Siciliano's third Holmes novel resembles a musical theme and variation on Doyle's Hound of the Baskervilles.  The dandyish Lord Frederick Digby has become engaged to Rose Grimswell, whose father the Viscount Victor Grimswell recently died in a fall from a tor near his estate in Dartmoor.  Rose is troubled by a legendary family curse and has broken off the engagement.  Holmes does not believe in curses, ghosts, vampires, werewolves or the like, but Rose's great fortune would provide a more than sufficient motive for murder.  When she flees London, Holmes and his cousin Henry Vernier follow her to Dartmoor where they try to determine who or what is behind the manifestations of the "curse."  The bleak moors in Autumn and the family's ancestral home provide the backdrop as the body count rises.  After the greater length and complexity of The Web Weaver, this is a return to a faster paced, more traditional mystery.

From the reviews:

Siciliano pulls off an impressive feat in his third pastiche (after 2012's The Web Weaver), crafting an homage to The Hound of the Baskervilles that is genuinely creepy in its own right.

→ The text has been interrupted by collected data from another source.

(** X20: in every session, taking each worker to run its [try], [except]
    and [finally] as one step, no call of [run_command] is counted twice:
    the history entries, the pending workers and the warning dialogs
    together are at most the calls, and exactly the calls when no worker's
    handler failed to log.  Every history entry has status SUCCESS, FAILED
    (with a return code other than 0) or EXCEPTION (with the message), and
    once a worker has ended the saved file holds the whole history.  The
    history window shows one row per entry, its command cell cut to at most
    53 characters. *)
Theorem every_call_is_accounted_for (es : list Event) :
  (length (build_history (session es)) + length (workers (session es))
   + length (dialogs (session es)) <= calls es)%nat /\
  (Forall (fun e => unlogged e = false) es ->
   (length (build_history (session es)) + length (workers (session es))
    + length (dialogs (session es)))%nat = calls es) /\
  Forall well_formed (build_history (session es)) /\
  saved (session es) /\
  length (show_build_history (session es))
    = length (build_history (session es)) /\
  Forall (fun row => (String.length (snd (fst (fst row))) <= 53)%nat)
         (show_build_history (session es)).
Proof.
  assert ((length (build_history (session es))
           + length (workers (session es))
           + length (dialogs (session es)) <= calls es)%nat /\
          (Forall (fun e => unlogged e = false) es ->
           (length (build_history (session es))
            + length (workers (session es))
            + length (dialogs (session es)))%nat = calls es) /\
          Forall well_formed (build_history (session es)) /\
          saved (session es)) as (Hle & Hacc & Hwf & Hsv).
  { induction es as [|e es IH] using rev_ind.
    - split; [simpl; lia|]. split; [reflexivity|].
      split; [apply List.Forall_nil|]. left. split; reflexivity.
    - destruct IH as (Hle & Hacc & Hwf & Hsv).
      pose proof (BuildMgrFacts.session_single_flight es) as Hc.
      destruct (step_accounts (session es) e Hc) as [Hstep Hexact].
      unfold session in *. rewrite fold_left_app. simpl.
      rewrite calls_snoc.
      split; [lia|]. split; [|apply step_history; assumption].
      intros Hall. apply Forall_app in Hall as [Hes He].
      apply Forall_cons in He as [He _].
      rewrite (Hexact He), (Hacc Hes). reflexivity. }
  split; [exact Hle|]. split; [exact Hacc|].
  split; [exact Hwf|]. split; [exact Hsv|].
  unfold show_build_history. split; [apply length_map|].
  apply Forall_map, Forall_forall. intros h _. simpl.
  apply command_cell_length.
Qed.

End BuildMgrMoreFacts.
(** X7. No operation but [store] writes to the memory: after a successful
    step of any other operation the memory is what it was. *)
Theorem only_store_writes_memory (this this' : machine) (o : operations.t)
  (opCode : value) (c : stateChange) :
  execute this = (Success o opCode c, this') ->
  o <> operations.store ->
  memory this' = memory this.
Proof.
  intros H Ho. apply execute_Success in H as (_ & _ & _ & -> & ->).
  unfold committed. cbn [memory].
  destruct o; try reflexivity. congruence.
Qed.

Lemma only_store_writes_memory_witness :
  memory (snd (execute (after [2; 2; 2; -7; 9] 2)))
  = memory (after [2; 2; 2; -7; 9] 2).
Proof.
  apply (only_store_writes_memory
           (after [2; 2; 2; -7; 9] 2) _ operations.divide (Num 9)
           (change 2 [Num (-1); Num (-4)] (Num 1))).
  - vm_compute. reflexivity.
  - discriminate.
Defined.

(** X8. A successful step changes the stack counter by an amount that
    depends on the operation alone: the values it pushes less the values it
    pops.  So a [push] followed by an operation of two operands other than
    [divide] leaves the counter as it was. *)
Theorem step_changes_counter_by_net_effect (this this' : machine)
  (o : operations.t) (opCode : value) (c : stateChange) :
  execute this = (Success o opCode c, this') ->
  stackCounter this' = stackCounter this + netEffect o
  /\ netEffect o
     = Z.of_nat (length (stackValuesPushed c)) - numStackValuesPopped c.
Proof.
  intros H. apply execute_Success in H as (_ & _ & _ & -> & ->).
  unfold committed. cbn [stackCounter].
  destruct o; cbn; try (split; lia).
  destruct (strictEq _ _); cbn; split; lia.
Qed.

Lemma step_changes_counter_by_net_effect_witness :
  stackCounter (snd (execute (after [2; 3; 2; 4; 8] 2)))
  = stackCounter (after [2; 3; 2; 4; 8] 2) + netEffect operations.multiply
  /\ netEffect operations.multiply
     = Z.of_nat (length (stackValuesPushed (change 2 [Num 12] (Num 1))))
       - numStackValuesPopped (change 2 [Num 12] (Num 1)).
Proof.
  apply (step_changes_counter_by_net_effect
           (after [2; 3; 2; 4; 8] 2) _ operations.multiply (Num 8)).
  vm_compute. reflexivity.
Defined.

(** *** The stack as its values below, the values popped and the slots
    above *)

Lemma fill_split (below popped above : list Z) :
  fill (below ++ popped ++ above) (Num 0)
       (Z.of_nat (length below))
       (Z.of_nat (length below) + Z.of_nat (length popped))
  = below ++ replicate (length popped) 0 ++ above.
Proof.
  apply list_eq. intros i. rewrite lookup_fill.
  rewrite !length_app. unfold relativeIndex.
  destruct (Z.ltb_spec (Z.of_nat (length below)) 0); [exfalso; lia|].
  destruct (Z.ltb_spec (Z.of_nat (length below) + Z.of_nat (length popped)) 0);
    [exfalso; lia|].
  rewrite !Z.min_l by lia.
  destruct (Nat.lt_ge_cases i (length below)) as [H1|H1].
  - rewrite !lookup_app_l by exact H1.
    destruct (below !! i); [|reflexivity]. cbn.
    destruct (Z.leb_spec (Z.of_nat (length below)) (Z.of_nat i));
      [exfalso; lia|]. reflexivity.
  - rewrite (lookup_app_r below (popped ++ above)) by exact H1.
    rewrite (lookup_app_r below (replicate _ 0 ++ above)) by exact H1.
    destruct (Nat.lt_ge_cases (i - length below) (length popped)) as [H2|H2].
    + rewrite (lookup_app_l popped) by exact H2.
      rewrite (lookup_app_l (replicate _ 0))
        by (rewrite length_replicate; exact H2).
      destruct (lookup_lt_is_Some_2 popped (i - length below) H2) as [x ->].
      rewrite lookup_replicate_2 by exact H2. cbn.
      destruct (Z.leb_spec (Z.of_nat (length below)) (Z.of_nat i));
        [|exfalso; lia].
      destruct (Z.ltb_spec (Z.of_nat i)
                  (Z.of_nat (length below) + Z.of_nat (length popped)));
        [|exfalso; lia].
      reflexivity.
    + rewrite (lookup_app_r popped) by exact H2.
      rewrite (lookup_app_r (replicate _ 0))
        by (rewrite length_replicate; exact H2).
      rewrite length_replicate.
      destruct (above !! _); [|reflexivity]. cbn.
      destruct (Z.ltb_spec (Z.of_nat i)
                  (Z.of_nat (length below) + Z.of_nat (length popped)));
        [exfalso; lia|].
      rewrite andb_false_r. reflexivity.
Qed.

As in his previous two Holmes novels, Siciliano has substituted the detective's cousin, Dr. Henry Vernier, for Watson, but that change will bother only purists. The duo are drawn into a terrifying case after they are consulted by Lord Frederick Digby, who has just been dumped by his fiancée, Rose Grimswell, because her father, Victor, who died in a fall from a Dartmoor tor over four months earlier, won't allow the union. Rose had recently learned of the legend of a family curse, dating back to the 15th century, involving an ancestor rumored to be either a vampire or a werewolf. After Rose flees London for her family's home on the moors, Holmes and Vernier follow, in an attempt to save her life from a malevolent force. Siciliano sustains a sense of supernatural menace throughout, and couples that with a convincing portrayal of the master detective.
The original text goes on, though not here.